Source records ::
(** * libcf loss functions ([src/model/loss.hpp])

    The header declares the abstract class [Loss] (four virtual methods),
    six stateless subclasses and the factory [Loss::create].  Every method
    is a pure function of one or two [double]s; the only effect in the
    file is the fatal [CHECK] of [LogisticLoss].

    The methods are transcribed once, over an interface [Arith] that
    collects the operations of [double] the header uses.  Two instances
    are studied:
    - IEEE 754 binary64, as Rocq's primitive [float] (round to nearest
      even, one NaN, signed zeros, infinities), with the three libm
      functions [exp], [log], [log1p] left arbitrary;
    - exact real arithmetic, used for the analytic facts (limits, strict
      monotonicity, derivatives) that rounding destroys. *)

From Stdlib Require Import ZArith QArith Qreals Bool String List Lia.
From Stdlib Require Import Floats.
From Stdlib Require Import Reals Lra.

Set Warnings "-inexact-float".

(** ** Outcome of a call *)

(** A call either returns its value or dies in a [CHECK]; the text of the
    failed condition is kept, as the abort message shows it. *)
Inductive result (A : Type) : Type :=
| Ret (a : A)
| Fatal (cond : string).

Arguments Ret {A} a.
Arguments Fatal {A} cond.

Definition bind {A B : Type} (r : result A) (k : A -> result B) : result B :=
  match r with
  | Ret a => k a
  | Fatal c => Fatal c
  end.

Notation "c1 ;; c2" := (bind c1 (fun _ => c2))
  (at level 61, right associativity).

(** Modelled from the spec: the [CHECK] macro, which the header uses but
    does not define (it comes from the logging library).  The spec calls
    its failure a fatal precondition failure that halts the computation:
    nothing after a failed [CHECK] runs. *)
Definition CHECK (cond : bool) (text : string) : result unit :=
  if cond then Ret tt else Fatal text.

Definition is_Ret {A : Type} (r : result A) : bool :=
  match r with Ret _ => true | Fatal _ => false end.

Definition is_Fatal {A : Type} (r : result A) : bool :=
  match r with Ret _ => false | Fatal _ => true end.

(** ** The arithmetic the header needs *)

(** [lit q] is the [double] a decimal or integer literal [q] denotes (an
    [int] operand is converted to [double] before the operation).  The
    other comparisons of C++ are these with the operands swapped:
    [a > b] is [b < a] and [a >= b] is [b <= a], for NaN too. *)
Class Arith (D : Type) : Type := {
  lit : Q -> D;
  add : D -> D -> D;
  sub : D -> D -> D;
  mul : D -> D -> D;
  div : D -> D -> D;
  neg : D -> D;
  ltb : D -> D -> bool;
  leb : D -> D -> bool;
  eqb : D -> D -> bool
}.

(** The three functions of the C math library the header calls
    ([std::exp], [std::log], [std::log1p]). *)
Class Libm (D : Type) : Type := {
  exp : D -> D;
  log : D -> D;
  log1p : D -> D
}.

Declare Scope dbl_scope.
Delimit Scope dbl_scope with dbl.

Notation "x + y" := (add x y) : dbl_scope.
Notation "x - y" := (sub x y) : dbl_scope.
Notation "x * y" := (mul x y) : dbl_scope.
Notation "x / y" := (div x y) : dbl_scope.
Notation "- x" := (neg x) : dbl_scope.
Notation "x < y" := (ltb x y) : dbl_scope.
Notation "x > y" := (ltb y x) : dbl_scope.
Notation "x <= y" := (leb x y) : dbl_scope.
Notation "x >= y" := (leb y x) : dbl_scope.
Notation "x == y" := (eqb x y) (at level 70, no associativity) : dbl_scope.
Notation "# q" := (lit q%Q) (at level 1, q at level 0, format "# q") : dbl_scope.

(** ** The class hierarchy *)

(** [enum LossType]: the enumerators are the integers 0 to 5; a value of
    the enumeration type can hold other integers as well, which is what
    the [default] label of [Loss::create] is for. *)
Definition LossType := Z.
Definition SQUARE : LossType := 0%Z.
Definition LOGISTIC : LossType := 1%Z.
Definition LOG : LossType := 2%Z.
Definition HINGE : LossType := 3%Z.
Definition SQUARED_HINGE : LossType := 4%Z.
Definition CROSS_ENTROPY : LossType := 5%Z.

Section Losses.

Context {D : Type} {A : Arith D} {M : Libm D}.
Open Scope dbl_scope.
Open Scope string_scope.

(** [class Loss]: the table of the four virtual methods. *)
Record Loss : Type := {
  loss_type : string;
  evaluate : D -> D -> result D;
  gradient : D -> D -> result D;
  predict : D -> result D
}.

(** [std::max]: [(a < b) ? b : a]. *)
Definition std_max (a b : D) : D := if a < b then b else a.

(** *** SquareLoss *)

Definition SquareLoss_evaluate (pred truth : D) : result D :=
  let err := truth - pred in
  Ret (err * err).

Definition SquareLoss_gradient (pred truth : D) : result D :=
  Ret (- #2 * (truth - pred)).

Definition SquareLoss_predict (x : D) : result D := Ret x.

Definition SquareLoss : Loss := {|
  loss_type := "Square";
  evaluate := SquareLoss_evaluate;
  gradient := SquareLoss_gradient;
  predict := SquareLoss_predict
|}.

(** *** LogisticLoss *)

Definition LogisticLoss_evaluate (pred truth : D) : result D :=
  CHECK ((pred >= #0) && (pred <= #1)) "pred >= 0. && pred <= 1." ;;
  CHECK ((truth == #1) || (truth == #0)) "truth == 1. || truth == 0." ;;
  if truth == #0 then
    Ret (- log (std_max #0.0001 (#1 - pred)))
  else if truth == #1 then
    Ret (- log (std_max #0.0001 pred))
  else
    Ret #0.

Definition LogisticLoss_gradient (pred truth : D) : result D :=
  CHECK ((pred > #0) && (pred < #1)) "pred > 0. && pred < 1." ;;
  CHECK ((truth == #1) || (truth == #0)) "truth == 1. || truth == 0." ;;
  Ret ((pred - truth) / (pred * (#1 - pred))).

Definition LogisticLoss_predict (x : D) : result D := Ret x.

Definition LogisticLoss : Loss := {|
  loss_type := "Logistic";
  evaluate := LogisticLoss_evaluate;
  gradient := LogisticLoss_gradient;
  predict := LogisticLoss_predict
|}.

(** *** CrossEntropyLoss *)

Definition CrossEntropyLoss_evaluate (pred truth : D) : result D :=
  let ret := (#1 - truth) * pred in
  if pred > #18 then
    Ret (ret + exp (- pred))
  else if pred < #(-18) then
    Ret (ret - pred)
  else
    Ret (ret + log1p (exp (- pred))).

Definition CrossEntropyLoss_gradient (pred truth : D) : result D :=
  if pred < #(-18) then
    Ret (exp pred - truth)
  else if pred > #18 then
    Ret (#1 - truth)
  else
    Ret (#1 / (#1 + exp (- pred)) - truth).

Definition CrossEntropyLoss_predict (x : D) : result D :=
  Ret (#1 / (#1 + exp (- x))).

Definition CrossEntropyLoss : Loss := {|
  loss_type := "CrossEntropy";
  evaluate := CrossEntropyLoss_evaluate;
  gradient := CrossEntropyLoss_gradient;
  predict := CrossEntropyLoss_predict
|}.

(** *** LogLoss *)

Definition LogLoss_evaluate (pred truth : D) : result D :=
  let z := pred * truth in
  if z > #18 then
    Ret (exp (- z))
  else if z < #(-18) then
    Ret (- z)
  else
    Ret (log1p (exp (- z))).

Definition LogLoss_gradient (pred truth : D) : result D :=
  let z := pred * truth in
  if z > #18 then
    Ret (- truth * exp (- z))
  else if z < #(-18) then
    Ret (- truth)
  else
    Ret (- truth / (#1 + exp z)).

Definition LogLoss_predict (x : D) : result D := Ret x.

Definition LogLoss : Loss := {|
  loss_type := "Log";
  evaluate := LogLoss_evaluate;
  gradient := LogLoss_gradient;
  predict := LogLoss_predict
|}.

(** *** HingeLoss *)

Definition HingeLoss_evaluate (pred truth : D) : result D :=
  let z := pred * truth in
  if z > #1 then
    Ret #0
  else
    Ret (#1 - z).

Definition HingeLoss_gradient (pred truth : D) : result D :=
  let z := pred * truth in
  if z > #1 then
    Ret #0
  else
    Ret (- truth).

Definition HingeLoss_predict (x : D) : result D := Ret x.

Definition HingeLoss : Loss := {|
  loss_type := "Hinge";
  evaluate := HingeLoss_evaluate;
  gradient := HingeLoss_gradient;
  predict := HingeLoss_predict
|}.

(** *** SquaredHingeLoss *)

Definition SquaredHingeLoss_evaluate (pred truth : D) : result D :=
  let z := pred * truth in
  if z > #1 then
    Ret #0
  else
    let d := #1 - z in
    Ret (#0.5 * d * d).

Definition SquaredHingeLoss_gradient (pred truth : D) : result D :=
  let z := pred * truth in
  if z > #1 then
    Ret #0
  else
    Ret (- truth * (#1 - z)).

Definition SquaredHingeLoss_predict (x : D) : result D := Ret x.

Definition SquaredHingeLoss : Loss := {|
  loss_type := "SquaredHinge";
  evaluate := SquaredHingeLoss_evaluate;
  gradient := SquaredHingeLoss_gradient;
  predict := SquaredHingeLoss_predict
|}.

==

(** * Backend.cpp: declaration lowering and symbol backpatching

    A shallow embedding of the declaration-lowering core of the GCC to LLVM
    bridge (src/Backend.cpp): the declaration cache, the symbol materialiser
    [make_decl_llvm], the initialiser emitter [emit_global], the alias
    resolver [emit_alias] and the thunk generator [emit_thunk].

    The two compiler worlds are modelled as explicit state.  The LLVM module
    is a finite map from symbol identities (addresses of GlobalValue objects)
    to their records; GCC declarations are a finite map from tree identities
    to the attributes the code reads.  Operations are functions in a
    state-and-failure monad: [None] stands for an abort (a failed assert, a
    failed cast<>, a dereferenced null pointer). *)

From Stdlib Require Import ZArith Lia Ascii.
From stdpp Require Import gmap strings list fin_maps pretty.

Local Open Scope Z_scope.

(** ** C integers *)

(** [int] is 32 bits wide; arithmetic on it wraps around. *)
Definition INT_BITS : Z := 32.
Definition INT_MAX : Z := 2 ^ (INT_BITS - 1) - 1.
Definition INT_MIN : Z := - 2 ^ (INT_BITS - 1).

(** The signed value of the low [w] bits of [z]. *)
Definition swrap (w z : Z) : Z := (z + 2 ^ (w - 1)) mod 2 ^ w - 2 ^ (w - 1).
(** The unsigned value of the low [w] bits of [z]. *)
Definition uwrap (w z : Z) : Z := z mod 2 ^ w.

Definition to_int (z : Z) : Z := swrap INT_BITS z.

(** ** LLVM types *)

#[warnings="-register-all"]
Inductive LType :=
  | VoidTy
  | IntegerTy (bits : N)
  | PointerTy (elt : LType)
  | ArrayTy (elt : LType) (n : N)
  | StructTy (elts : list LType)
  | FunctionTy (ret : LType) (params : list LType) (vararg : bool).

Prompt :: Taking the entries above, write out exactly the lines starting with the line containing "(** * libcf" and going on through the line containing "functions [exp], [log], [log1p]", both included, and nothing else.

Response box ::
(** * libcf loss functions ([src/model/loss.hpp])

    The header declares the abstract class [Loss] (four virtual methods),
    six stateless subclasses and the factory [Loss::create].  Every method
    is a pure function of one or two [double]s; the only effect in the
    file is the fatal [CHECK] of [LogisticLoss].

    The methods are transcribed once, over an interface [Arith] that
    collects the operations of [double] the header uses.  Two instances
    are studied:
    - IEEE 754 binary64, as Rocq's primitive [float] (round to nearest
      even, one NaN, signed zeros, infinities), with the three libm
      functions [exp], [log], [log1p] left arbitrary;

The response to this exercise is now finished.